NEW DELHI: Satellite channels like Star Plus, Zee TV and Sony, beaming Hindi entertainment fare, and other Indian channels may have to face longer period of off-air status in Pakistan.
The Pakistan government, according to reports reaching Delhi, has threatened to cancel the licence of all those cable operators who had stopped cable services protesting an official ban on Indian channels. The response of the cable operators was not immediately known.
The Pakistani cable operators had blacked out cable services there from Sunday in protest against a long-standing government ban on re-transmitting Indian and those satellite channels that aired Hindi-language entertainment programmes.
The soaps aired on channels like Star Plus and Zee TV are extremely popular in Pakistan. A Press Trust of India (PTI) report from Islamabad today stated that as the cable operators' strike in Pakistan protesting the ban on Indian TV channels entered the third day, the government toughened its stand threatening to cancel their licences if they continued their 'obduracy'.
"If they continue their obduracy, we shall cancel their licences and issue new licences to other parties," The PTI report quoted Pakistani information minister Sheikh Rashid as saying.
According to the minister, the cable operators, who went on a week-long strike from 24 August, did not inform the government about their action.
Defending the continuing ban on Indian channels, the PTI report quoted Rashid as saying that the Indian government imposed restrictions on Pakistani channels following last year's military tension and Islamabad had followed suit.

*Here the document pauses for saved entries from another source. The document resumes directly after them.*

(** * WalkBuddy: the matching core

    A shallow embedding of the matching core of the WalkBuddy application:
    the PL/pgSQL functions of [supabase-migration.sql]
    ([calculate_distance], [find_walk_buddy], [cleanup_expired_requests])
    and the TypeScript services that drive the request and match life cycle
    ([lib/services/walkRequest.ts], [lib/services/match.ts]).

    Conventions of the embedding.
    - [DOUBLE PRECISION] values are exact reals ([R]); the trigonometric
      functions are those of the Standard Library.
    - [UUID]s are strings, [TIMESTAMP WITH TIME ZONE] values are integers
      (microseconds since the epoch); [NOW()] and the UUID generated for a
      new [matches] row are explicit arguments.
    - A table is the list of its rows in scan order.  [UPDATE ... WHERE] is
      a [map], [SELECT ... WHERE] a [filter], [JOIN] a [flat_map].
    - Columns carry values, as the row types of [lib/supabase] declare them
      ([matched_with] is the one nullable column that is read or written).
      Columns that no modelled function reads or writes ([email],
      [first_name], [created_at]) are left out of the rows.
    - PostgreSQL's [sqrt] raises an error on a negative argument.  Over
      exact reals the arguments of the two square roots of
      [calculate_distance] are never negative ([haversine_a_range]); in
      floating point [1 - a] can round below 0 for nearly antipodal
      points.  What is stated of the value that [find_walk_buddy] returns
      is therefore stated of calls that return.
    - Row level security.  [find_walk_buddy], [cleanup_expired_requests]
      and [handle_new_user] are [SECURITY DEFINER] and run without it.
      The modules [Services], [Intake], [MatchQueries] and [Trust] have the
      statements of the TypeScript services as a session runs them that
      row level security does not restrict; the module [Client] has
      [cancelRequest], [completeMatch], [cancelMatch] and [submitReport]
      as the application's own client runs them, under the policies of
      the migration. *)

From Stdlib Require Import Reals Lra Lia ZArith List String Bool.
From Stdlib Require Import Permutation Sorted.
Import ListNotations.

(** ** Geo utility ([calculate_distance]) *)

Module Geo.
Local Open Scope R_scope.

(** PostgreSQL's [radians]: degrees to radians. *)
Definition radians (deg : R) : R := deg * PI / 180.

(** PostgreSQL's [atan2(y, x)] (the C library's): the angle of the point
    [(x, y)], in (-PI, PI]. *)
Definition atan2 (y x : R) : R :=
  if Rlt_dec 0 x then atan (y / x)
  else if Rlt_dec x 0 then
    (if Rle_dec 0 y then atan (y / x) + PI else atan (y / x) - PI)
  else if Rlt_dec 0 y then PI / 2
  else if Rlt_dec y 0 then - (PI / 2)
  else 0.

(** The local [a] of [calculate_distance]. *)
Definition haversine_a (lat1 lng1 lat2 lng2 : R) : R :=
  let dlat := radians (lat2 - lat1) in
  let dlng := radians (lng2 - lng1) in
  sin (dlat / 2) * sin (dlat / 2)
  + cos (radians lat1) * cos (radians lat2) * sin (dlng / 2) * sin (dlng / 2).

(** [calculate_distance(lat1, lng1, lat2, lng2)], in miles. *)
Definition calculate_distance (lat1 lng1 lat2 lng2 : R) : R :=
  let r := 3959 in
  let a := haversine_a lat1 lng1 lat2 lng2 in
  let c := 2 * atan2 (sqrt a) (sqrt (1 - a)) in
  r * c.

(** Comparison [x <= y] as SQL evaluates it in a [WHERE] clause. *)
Definition R_leb (x y : R) : bool := if Rle_dec x y then true else false.

End Geo.

(** ** Schema ([CREATE TABLE] statements) *)

Definition uuid := string.
Definition timestamptz := Z.
Bind Scope string_scope with uuid.
Bind Scope Z_scope with timestamptz.

Module profiles.
Record row := mk {
  id : uuid;
  trust_score : Z;
  is_banned : bool
}.

(** [CHECK (trust_score >= 0 AND trust_score <= 100)] *)
Definition trust_score_check (p : row) : bool :=
  ((0 <=? trust_score p) && (trust_score p <=? 100))%Z.
End profiles.

Module walk_requests.
(** The texts that the code writes to the [status] column.  ['completed']
    is written by [confirmMeetup] only; the column's [CHECK] does not
    list it. *)
Inductive status_t := waiting | matched | expired | cancelled | completed.

Definition status_eqb (a b : status_t) : bool :=
  match a, b with
  | waiting, waiting | matched, matched | expired, expired
  | cancelled, cancelled | completed, completed => true
  | _, _ => false
  end.

(** [CHECK (status IN ('waiting', 'matched', 'expired', 'cancelled'))] *)
Definition status_check (s : status_t) : bool :=
  match s with
  | waiting | matched | expired | cancelled => true
  | completed => false
  end.

Record row := mk {
  id : uuid;
  user_id : uuid;
  start_lat : R;
  start_lng : R;
  dest_lat : R;
  dest_lng : R;
  status : status_t;
  matched_with : option uuid;
  expires_at : timestamptz
}.

(** [SET status = s] *)
Definition set_status (s : status_t) (r : row) : row :=
  mk (id r) (user_id r) (start_lat r) (start_lng r) (dest_lat r) (dest_lng r)
     s (matched_with r) (expires_at r).

(** [SET status = s, matched_with = m] *)
Definition set_status_matched_with (s : status_t) (m : option uuid) (r : row) : row :=
  mk (id r) (user_id r) (start_lat r) (start_lng r) (dest_lat r) (dest_lng r)
     s m (expires_at r).
End walk_requests.

Module matches.
Inductive status_t := pending | active | completed | cancelled.

(** [CHECK (status IN ('pending', 'active', 'completed', 'cancelled'))] *)
Definition status_check (s : status_t) : bool := true.

Record row := mk {
  id : uuid;
  request_1 : uuid;
  request_2 : uuid;
  meetup_lat : R;
  meetup_lng : R;
  status : status_t
}.

Definition set_status (s : status_t) (m : row) : row :=
  mk (id m) (request_1 m) (request_2 m) (meetup_lat m) (meetup_lng m) s.
End matches.

Record database := mkdb {
  tbl_profiles : list profiles.row;
  tbl_walk_requests : list walk_requests.row;
  tbl_matches : list matches.row
}.

Definition with_walk_requests (d : database) (rows : list walk_requests.row) : database :=
  mkdb (tbl_profiles d) rows (tbl_matches d).

Definition with_matches (d : database) (rows : list matches.row) : database :=
  mkdb (tbl_profiles d) (tbl_walk_requests d) rows.

(** The primary key of [walk_requests]. *)
Definition walk_requests_pkey (d : database) : Prop :=
  NoDup (map walk_requests.id (tbl_walk_requests d)).
Lemma by_code_of_entry code_value s :
  (forall a b, code_value a = code_value b -> a = b) ->
  In s xvip_video_formats ->
  exists j f,
    xvip_get_format_by_code code_value (code_value (code s)) = FormatAt j /\
    xvip_video_formats !! j = Some f /\
    width f = width s /\ flavor f = flavor s.
Proof.
  intros Hinj Hs.
  destruct (code_determines_width s Hs) as (j & f & Hj & Hf & Hw & Hfl).
  exists j, f. repeat split; try assumption.
  rewrite <- Hj. unfold xvip_get_format_by_code.
  rewrite (scan_formats_ext _
             (fun g => Samples.code_number (code g) =?
                       Samples.code_number (code s))); [reflexivity |].
  intros g _. apply eqb_by_number; [exact Hinj | exact code_number_inj].
Qed.

Lemma field_eqb_eq a b : field_eqb a b = true -> a = b.
Proof.
  destruct a, b; try discriminate; try reflexivity.
  cbn. intros H. apply Z.eqb_eq in H. now subst.
Qed.

Lemma link_check_ok code_value si ki shift :
  link_check code_value si ki shift = 0 ->
  u32 (width si - width ki) = shift /\
  (shift <> 0 ->
   flavor_value code_value si = flavor_value code_value ki /\
   flavor_value code_value si <> 0).
Proof.
  unfold link_check. intros H. destruct (shift =? 0) eqn:Hs.
  - rewrite andb_false_r in H. apply Z.eqb_eq in Hs.
    destruct (u32 (width si - width ki) =? shift) eqn:Hd; [| discriminate].
    apply Z.eqb_eq in Hd. split; [assumption | intros; contradiction].
  - cbn [negb] in H. rewrite andb_true_r in H.
    destruct ((flavor_value code_value si =? 0) ||
              (flavor_value code_value ki =? 0) ||
              negb (flavor_value code_value si =?
                    flavor_value code_value ki)) eqn:Hf; [discriminate |].
    destruct (u32 (width si - width ki) =? shift) eqn:Hd; [| discriminate].
    apply Z.eqb_eq in Hd. split; [assumption |]. intros _.
    apply orb_false_iff in Hf as [Hf Hsame].
    apply orb_false_iff in Hf as [Hs0 Hk0].
    apply negb_false_iff, Z.eqb_eq in Hsame. apply Z.eqb_neq in Hs0.
    split; assumption.
Qed.
(** * LocalStack internal resources ([localstack/services/internal.py])

    A shallow embedding of the internal HTTP resource layer: the health
    resource and its nested-key state merge, the deprecation wrapper, the
    stage-scoped init-script resource, the default route table and the
    edge listener with its fall-through rule.

    Python objects that are mutated or shared (the persistent health state
    and every dict reachable from it) live in an explicit heap of dicts
    addressed by location, so that aliasing between [self.state] and a
    shallow copy of it is visible.  Data that is only read after it has been
    built (a parsed JSON body, the temporary update tree of [on_put], dict
    literals used as a merge source) is a plain tree. *)

From Stdlib Require Import ZArith Ascii String.
From stdpp Require Import base list strings.

Local Open Scope string_scope.
Local Open Scope Z_scope.
Local Open Scope list_scope.
Set Warnings "-register-all".

(** ** Python strings (ASCII) *)

Module PyStr.

Definition is_upper_ascii (c : ascii) : bool :=
  let n := nat_of_ascii c in (Nat.leb 65 n && Nat.leb n 90)%bool.

Definition lower_ascii (c : ascii) : ascii :=
  if is_upper_ascii c then ascii_of_nat (nat_of_ascii c + 32) else c.

(** [str.lower()] on the name of an HTTP method, which is an ASCII token. *)
Fixpoint lower (s : string) : string :=
  match s with
  | EmptyString => EmptyString
  | String c r => String (lower_ascii c) (lower r)
  end.

(** [s.startswith(p)] *)
Definition startswith (s p : string) : bool := String.prefix p s.

(** [p in s] for strings: [p] occurs somewhere in [s]. *)
Fixpoint contains (p s : string) : bool :=
  if String.prefix p s then true
  else match s with
       | EmptyString => false
       | String _ r => contains p r
       end.

(** [s.split(sep)] for a one-character separator: the result is never
    empty, and [n] separators give [n + 1] segments. *)
Fixpoint split (sep : ascii) (s : string) : list string :=
  match s with
  | EmptyString => [EmptyString]
  | String c r =>
      if Ascii.eqb c sep then EmptyString :: split sep r
      else match split sep r with
           | [] => [String c EmptyString]
           | seg :: segs => String c seg :: segs
           end
  end.

(** [posixpath.basename]: what follows the last slash. *)
Fixpoint basename (p : string) : string :=
  match p with
  | EmptyString => EmptyString
  | String c r =>
      if contains "/" r then basename r
      else if Ascii.eqb c "/"%char then r else String c r
  end.

End PyStr.

(** ** Python values, dicts and the heap *)

(** A parsed JSON document, and more generally any tree of Python data that
    nothing mutates once it is built. *)
Inductive json : Type :=
| JNull
| JBool (b : bool)
| JNum (n : Z)
| JStr (s : string)
| JArr (elems : list json)
| JObj (items : list (string * json)).

Abbreviation loc := nat (only parsing).

(** A value held in a heap dict.  A dict is held by reference; a list is a
    leaf of every merge and is never updated in place by this module. *)
Inductive value : Type :=
| VNone
| VBool (b : bool)
| VNum (n : Z)
| VStr (s : string)
| VList (elems : list json)
| VDict (r : loc).

(** Insertion-ordered association lists, as Python dicts are. *)
Section Assoc.
Context {V : Type}.

Fixpoint assoc_get (d : list (string * V)) (k : string) : option V :=
  match d with
  | [] => None
  | (k', v) :: r => if String.eqb k' k then Some v else assoc_get r k
  end.
Lemma alternating_tokens_witness :
  let s := Examples.capacityProviders (C:=MC) Examples.alternating in
  let p := ecs.NewDescribeCapacityProvidersPaginator Examples.alternating None in
  fst (describePages 50 tt None Demo.scope p []
         {| self := s; upstream := 0%nat; trace := [] |}) = OutOfFuel.
Proof.
  intros s p.
  apply (fresh_tokens_are_paged_for_ever
           s tt Demo.scope None Examples.namesOnly eq_refl).
  - intros output v. eexists _, _. reflexivity.
  - intros request v.
    destruct request as [providers include maxResults [token|]].
    + destruct (String.eqb token "a") eqn:E.
      * exists (Examples.page "b"), (S v). split.
        { cbn. rewrite E. reflexivity. }
        apply String.eqb_eq in E. subst token. cbn. intros H. discriminate H.
      * exists (Examples.page "a"), (S v). split.
        { cbn. rewrite E. reflexivity. }
        cbn. rewrite E. intros H. discriminate H.
    + exists (Examples.page "a"), (S v). split; [reflexivity|].
      cbn. intros H. discriminate H.
  - reflexivity.
Defined.

Lemma launchTemplateVersion_round_trip_witness :
  ec2.launchTemplateVersionInputMapperGet Demo.scope (ec2.versionIdCombo "lt-0abc" 12) =
  inl {| ec2.DescribeLaunchTemplateVersionsInput.LaunchTemplateId := Some "lt-0abc";
         ec2.DescribeLaunchTemplateVersionsInput.Versions := ["12"] |}.
Proof.
  exact (launchTemplateVersion_unique_attribute_value_maps_back Demo.scope "lt-0abc" 12
           eq_refl).
Defined.

Lemma malformed_launch_template_version_query_witness :
  let wrapped :=
    QueryErr (WrapAWSError (errors_New "input did not have 2 sections")) in
  let r := Get Demo.ctx Demo.scope "lt-0abc" false
             {| self := Examples.launchTemplateVersions (C:=MC); upstream := 0%nat;
                trace := [] |} in
  fst r = Ok (None, Some wrapped) /\
  trace (snd r) =
    [CacheLookup "ec2-launch-template-version-source" sdp.QueryMethod_GET Demo.scope
       "ec2-launch-template-version" "lt-0abc" false;
     CallInputMapperGet Demo.scope "lt-0abc";
     CacheStoreError wrapped 3600000000000
       (sdpcache.CacheKeyFromParts "ec2-launch-template-version-source"
          sdp.QueryMethod_GET Demo.scope "ec2-launch-template-version" "lt-0abc")].
Proof.
  intros wrapped r. unfold r.
  assert (Hdots : countByte "."%char "lt-0abc" <> 1%nat) by (cbn; lia).
  rewrite (malformed_launch_template_version_query_is_refused_and_cached
             (cacheImpl:=modelCache Demo.Ctx) (helpers:=Demo.helpers)
             {| self := Examples.launchTemplateVersions (C:=MC); upstream := 0%nat;
                trace := [] |} Demo.ctx Demo.scope "lt-0abc" false
             (modelcache.miss
                (sdpcache.CacheKeyFromParts "ec2-launch-template-version-source"
                   sdp.QueryMethod_GET Demo.scope "ec2-launch-template-version"
                   "lt-0abc"))
             modelcache.NewCache
             eq_refl eq_refl eq_refl eq_refl eq_refl eq_refl Hdots).
  split; reflexivity.
Defined.


Lemma List_shape_witness :
  let st : St MC := Demo.start Demo.searchable in
  let r := List 1 Demo.ctx Demo.scope false st in
  let lookup := CacheLookup "ec2-thing-source" sdp.QueryMethod_LIST Demo.scope "ec2-thing"
                  EmptyString false in
  let ck := sdpcache.CacheKeyFromParts "ec2-thing-source" sdp.QueryMethod_LIST Demo.scope
              "ec2-thing" EmptyString in
  fst r = Ok ([Demo.item "a"; Demo.item "b"], None) /\
  exists events,
    trace (snd r) = (trace st ++ events)%list /\
    exists described,
      events = (lookup :: CallInputMapperList Demo.scope :: described ++
                storeEvents [Demo.item "a"; Demo.item "b"] 3600000000000 ck)%list /\
      noCacheEvent described /\
      True.
Proof.
  intros st r lookup ck.
  assert (Hrun : List 1 Demo.ctx Demo.scope false st
                 = (Ok ([Demo.item "a"; Demo.item "b"], None), snd r))
    by (lazy; reflexivity).
  split; [unfold r; rewrite Hrun; reflexivity|].
  exact (List_stores_exactly_what_it_returns_after_a_miss
           (cacheImpl:=modelCache Demo.Ctx) (helpers:=Demo.helpers)
           st (snd r) 1 Demo.ctx Demo.scope false _ Hrun).
Defined.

The report further said, the issue of lifting ban on Indian channels came up during talks that visiting Indian parliamentarians had had with Pakistani President Pervez Musharraf and Prime Minister Zafarullah Khan Jamali recently.
"They were told that India had first banned Pakistani channels and later Islamabad took a similar step," Rashid was quoted by PTI, adding that Pakistan's policy on this issue would not change.
But back in India, despite a demand from a section of people here there is no official ban on PTV channels and most cable operators in India freely retransmit at least two PTV channels.
Of course, there have been times, for example during the Kargil war, when the Indian government had appealed to the cable operators to stop these channels over Indian cable networks, as they were airing propaganda material.
Indian minister of state for external affairs Digvijay Singh, during the recently-concluded monsoon session of Parliament, had also stated in the House that there was no immediate plans to ban PTV from being retransmitted in India.